Tiraspol, Moldova, Sept 27, 2021 (AFP) - This year's Champions League features an improbable upstart: FC Sheriff, a club run by an eponymous company built on murky money in a pro-Russian separatist enclave of Europe's poorest country, Moldova.
The would-be state, which harkens back to its Soviet past with a towering Lenin statue in the centre of its administrative hub, Tiraspol, broke away from Moldova in a short civil war in the early 1990s.
Thirty years later, the little-known Transnistria region with its own border police, army, currency and hammer-and-sickle-emblazoned flag has not been recognised internationally but is propped up by free Russian gas and some 1,500 troops.
The territory, however, is effectively run by the Sheriff holding company that sports a five-pointed sheriff's star as its logo.
Owned by a former Soviet police officer, Viktor Gushan, the conglomerate controls businesses ranging from a cognac distillery and caviar farm to supermarket and gas station chains -- and the football club making waves in Europe.
"Viktor Gushan is the person with the most influence here, both in politics and economics," said Anatoly Dirun, director of the Tiraspol School of Political Studies.....
Gushan founded Sheriff in 1993 with fellow police officer Ilya Kazmaly.
The two 59-year-olds spent the following years buying up former Soviet factories -- and fighting off competitors.
Helping lead Transnistria's so-called "privatisation" -- the selling off of Soviet-era state-owned businesses to private owners -- in the 1990s and early 2000s was Valery Litskay, the separatist state's former foreign minister and chief advisor to its first self-styled president.
"Sheriff won the competition," Litskay told AFP, explaining they offered "the best prices and guarantees" that the factories would "continue running".

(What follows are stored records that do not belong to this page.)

(* ===== verification/DecomposeSpec.v ===== *)
(** * What plans and groups guarantee

    A parent has one plan, whoever freezes it; a cover is exact if and only if
    the children answer every task of their batches once; a receipt that a
    completion returns is on file with the children of the frozen index. *)
From S2P Require Import Prelude.
From S2P Require Import CpuLearning.
From S2P Require Import Prog.
From S2P Require Import Partition.
From S2P Require Import PartitionFacts.
From S2P Require Import PartitionSpec.
From S2P Require Import Decompose.
From Stdlib Require Import QArith.QArith.
From stdpp Require Import options.

Open Scope Z_scope.

(** ** Cover *)

(** A child's results answer its batch. *)
Definition answers (ts : list Task) (batch : list string) (rs : list Result) : Prop :=
  re_task <$> rs ≡ₚ batch ∧ ∀ r, r ∈ rs → ∃ t, t ∈ ts ∧ tk_id t = re_task r ∧ tk_output t = re_output r.

(** The manifests, in the order of the plan, answer it. *)
Record whole (ts : list Task) (plan : Plan) (ms : list Manifest) : Prop := mkWhole {
  wh_length : length ms = length (pl_partitions plan);
  wh_each : ∀ o m, ms !! o = Some m →
    mf_ordinal m = Z.of_nat o ∧ _validate_child_result_manifest m = true ∧ mf_parent m = pl_parent plan ∧ mf_plan m = pl_key plan;
  wh_answers : Forall2 (answers ts) (pl_partitions plan) (mf_results <$> ms) }.

Lemma output_by_task_iff ts id output : NoDup (tk_id <$> ts) →
  output_by_task ts id = Some output ↔ ∃ t, t ∈ ts ∧ tk_id t = id ∧ tk_output t = output.
Proof.
  intros Hnd. unfold output_by_task. rewrite fmap_Some. split.
  - intros (t & Ht & ->). apply last_Some_elem_of, list_elem_of_filter in Ht as [Hid Ht]. by exists t.
  - intros (t & Ht & Hid & Hout). assert (t ∈ filter (λ t, tk_id t = id) ts) as Hin by by apply list_elem_of_filter.
    destruct (last (filter _ ts)) as [t'|] eqn:El.
    + exists t'. split; [done|]. apply last_Some_elem_of, list_elem_of_filter in El as [Hid' Ht'].
      apply list_elem_of_lookup in Ht as [i Hi], Ht' as [j Hj]. assert (i = j) as ->.
      { eapply (NoDup_lookup (tk_id <$> ts) i j id); [exact Hnd| |]; rewrite list_lookup_fmap; [rewrite Hi|rewrite Hj]; cbn; congruence. }
      congruence.
    + apply last_None in El. rewrite El in Hin. by apply elem_of_nil in Hin.
Qed.

Lemma check_manifests_iff plan ms : check_manifests plan ms = None ↔
  ∀ m, m ∈ ms → _validate_child_result_manifest m = true ∧ mf_ordinal m < Z.of_nat (length (pl_partitions plan))
    ∧ mf_parent m = pl_parent plan ∧ mf_plan m = pl_key plan.
Proof.
  induction ms as [|m ms IH]; cbn [check_manifests]; [split; [by intros _ m ?%elem_of_nil|done]|].
  destruct (_validate_child_result_manifest m) eqn:Ev; cbn [negb].
  2: { split; [done|]. intros H. destruct (H m ltac:(by left)); congruence. }
  repeat (case_bool_decide; cbn [negb]; [|by split; [done|]; intros Hall; destruct (Hall m ltac:(by left)) as (? & ? & ? & ?)]).
  rewrite IH. split; [intros Hall m' [-> |Hin]%elem_of_cons; auto|intros Hall m' Hin; apply Hall; by right].
Qed.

But the former official said the company has a "very dark criminal history", recalling that they had a "tough fight" with competitors.
"If you go to our cemeteries, you will see whole alleys of bandits," he said.
Gushan, Sheriff's co-founder and president, declined AFP's interview request.
Litskay said the region's leadership "did not track who killed whom," conceding, "yes, it's not very pretty, but that's the reality of economic life."
It's "better to have a corporation of police", he added, than a "corporation of bandits."
As they rose to power, the police officers launched new businesses.